At a previous employer, we had an issue where some of our power supplies would brown-out when turned off, and this destroyed some hardware. By 'brown-out' I mean they acted like there was a capacitor connected directly across the output terminals (probably because there was), and the output voltage would drop gradually from the set-point to zero over the course of a few seconds. Under certain conditions, this relatively slow drop in voltage could result in unexpected conduction paths that permanently broke things.
It seems to me that an ideal power supply should open the circuit when output is disabled, e.g. via relay-like action. Thus, it would be like pulling a plug from the wall. Is that desired behavior, or am I missing something?
If that is desired behavior, how can I achieve that without resorting to a solid state relay? I can't imagine the contact bounce on a mechanical relay would be good. If I connected a thyristor in series with the load, would that eliminate the bounce when the relay is opened? When enabling output, I'm thinking close the relay, then trigger the thyristor. When disabling output, I'm thinking the thyristor will choke the current as soon as it first drops, and then it will stay closed during subsequent bouncing of the relay.

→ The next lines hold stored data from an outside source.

(* ===== verification/LbStateSpec.v ===== *)
(** * LbStateSpec

    The contract of [desiredLbState]: when it succeeds and what it then asks
    for, port by port, which addresses become pool members, how the zone is
    found, and that the names it generates identify what they name. *)

From stdpp Require Import base tactics list gmap strings pretty.
From Stdlib Require Import ZArith.
From S2P Require Import Prelude.
From S2P Require Import GoStrings.
From S2P Require Import Json.
From S2P Require Import Cloudscale.
From S2P Require Import ServiceInfo.
From S2P Require Import LbState.
From S2P Require Import Examples.

(** ** The loop over the ports *)

Definition valid_port (port : ServicePort.t) : Prop :=
  (ServicePort.Protocol port = ProtocolTCP ∨ ServicePort.Protocol port = ProtocolUDP) ∧
  ServicePort.NodePort port ≠ 0%Z.

Section ports.
Context `{GoExt} `{SDK}.
Implicit Types (info : serviceInfo) (s : lbState) (port : ServicePort.t).

(** The state after one successful iteration. *)
Definition add_port info (servers : list Server.t) s port (allowed : list string)
    (monitor : HealthMonitor.t) (listener : Listener.t) : lbState :=
  let k := Some (length (pools s)) in
  let nodePort := ServicePort.NodePort port in
  {| lb := lb s;
     pools := pools s ++ [MkPoolPtr (length (pools s)) (desiredPool info port)];
     members := append_at (members s) k
       (desiredMembers allowed nodePort (monitorPortFor info nodePort) servers);
     monitors := append_at (monitors s) k [monitor];
     listeners := append_at (listeners s) k [listener];
     floatingIPs := floatingIPs s |}.

(** What one iteration needs. *)
Definition port_inputs info port (allowed : list string) (monitor : HealthMonitor.t)
    (listener : Listener.t) : Prop :=
  valid_port port ∧
  annotationList info LoadBalancerListenerAllowedSubnets = Ok allowed ∧
  healthMonitorForPort info = Ok monitor ∧
  listenerForPort info port = Ok listener.

Lemma desiredPort_Ok info servers s port s' :
  desiredPort info servers s port = Ok s' ↔
  ∃ allowed monitor listener, port_inputs info port allowed monitor listener ∧
    s' = add_port info servers s port allowed monitor listener.
Proof.
  unfold desiredPort, port_inputs, valid_port, add_port. case_decide as Hp.
  { split; [done|]. intros (al & mo & li & ([[Hv|Hv] _] & _) & _); by destruct Hp. }
  case_decide as Hn.
  { split; [done|]. by intros (al & mo & li & ([_ ?] & _) & _). }
  assert (ServicePort.Protocol port = ProtocolTCP ∨ ServicePort.Protocol port = ProtocolUDP)
    as Hproto.
  { destruct (decide (ServicePort.Protocol port = ProtocolTCP)); [by left|right].
    apply dec_stable. intros ?. by apply Hp. }
  split.
  - intros (al & Hal & (mo & Hmo & (li & Hli & [= <-])%bind_Ok)%bind_Ok)%bind_Ok.
    exists al, mo, li. split; [|reflexivity]. split_and!; assumption.
  - intros (al & mo & li & (_ & Hal & Hmo & Hli) & ->). by rewrite Hal, Hmo, Hli.
Qed.

(** Pools are allocated at consecutive addresses and nothing is filed under an
    address that is not allocated yet. *)
Definition unallocated s (k : option nat) : Prop :=
  ∀ i, k = Some i → (length (pools s) ≤ i)%nat.

Record well_allocated s : Prop := {
  pool_addresses i p : pools s !! i = Some p → ptr p = i;
  members_fresh k : unallocated s k → slice_at (members s) k = [];
  monitors_fresh k : unallocated s k → slice_at (monitors s) k = [];
  listeners_fresh k : unallocated s k → slice_at (listeners s) k = [] }.

Lemma well_allocated_empty l ips : well_allocated (MkLbState l [] ∅ ∅ ∅ ips).
Proof. by split. Qed.

Lemma unallocated_next s : unallocated s (Some (length (pools s))).
Proof. by intros i [= <-]. Qed.

Lemma append_fresh {A} (m : gmap (option nat) (list A)) s s' k xs :
  (∀ k, unallocated s k → slice_at m k = []) →
  length (pools s') = S (length (pools s)) → unallocated s' k →
  slice_at (append_at m (Some (length (pools s))) xs) k = [].
Proof.
  intros Hm Hlen Hk. rewrite slice_at_append, decide_False.
  - apply Hm. intros i ->. specialize (Hk i eq_refl). lia.
  - intros <-. specialize (Hk _ eq_refl). lia.
Qed.

Lemma add_port_well_allocated info servers s port allowed monitor listener :
  well_allocated s → well_allocated (add_port info servers s port allowed monitor listener).
Proof.
  intros [Hp Hme Hmo Hli]. split.
  { intros i p. simpl. rewrite lookup_app_Some, list_lookup_singleton_Some.
    intros [?|[? [Hi <-]]]; [auto|]. simpl. lia. }
  all: intros k Hk; (eapply append_fresh; [done| |exact Hk]); simpl; rewrite length_app; simpl; lia.
Qed.

#[local] Hint Resolve well_allocated_empty add_port_well_allocated : ccm.

(** What the state holds for the pool at index [i], allocated for [port]. *)
Record port_state info (servers : list Server.t) s (i : nat) port : Prop := {
  port_pool : pools s !! i = Some (MkPoolPtr i (desiredPool info port));
  port_parts : ∃ allowed monitor listener,
    port_inputs info port allowed monitor listener ∧
    slice_at (members s) (Some i) = desiredMembers allowed (ServicePort.NodePort port)
      (monitorPortFor info (ServicePort.NodePort port)) servers ∧
    slice_at (monitors s) (Some i) = [monitor] ∧
    slice_at (listeners s) (Some i) = [listener] }.

Lemma add_port_new info servers s port allowed monitor listener :
  well_allocated s → port_inputs info port allowed monitor listener →
  port_state info servers (add_port info servers s port allowed monitor listener)
    (length (pools s)) port.
Proof.
  intros [_ Hme Hmo Hli] Hin. split; simpl.
  - rewrite lookup_app_r, Nat.sub_diag by lia. done.
  - exists allowed, monitor, listener. rewrite !slice_at_append, !decide_True by done.
    by rewrite Hme, Hmo, Hli by apply unallocated_next.
Qed.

If I recall correctly, the issue was with peripheral hardware remaining at least partially functional after the main hardware shut down. The main hardware involved an FPGA, and the peripheral continued to apply a voltage to one of the FPGA's I/O pins. And it so happens that when an FPGA is unpowered, applying a voltage to an I/O pin can fry the chip by creating a short between the power rail for the pin's I/O bank and ground. So the FPGA becomes a solid state heater.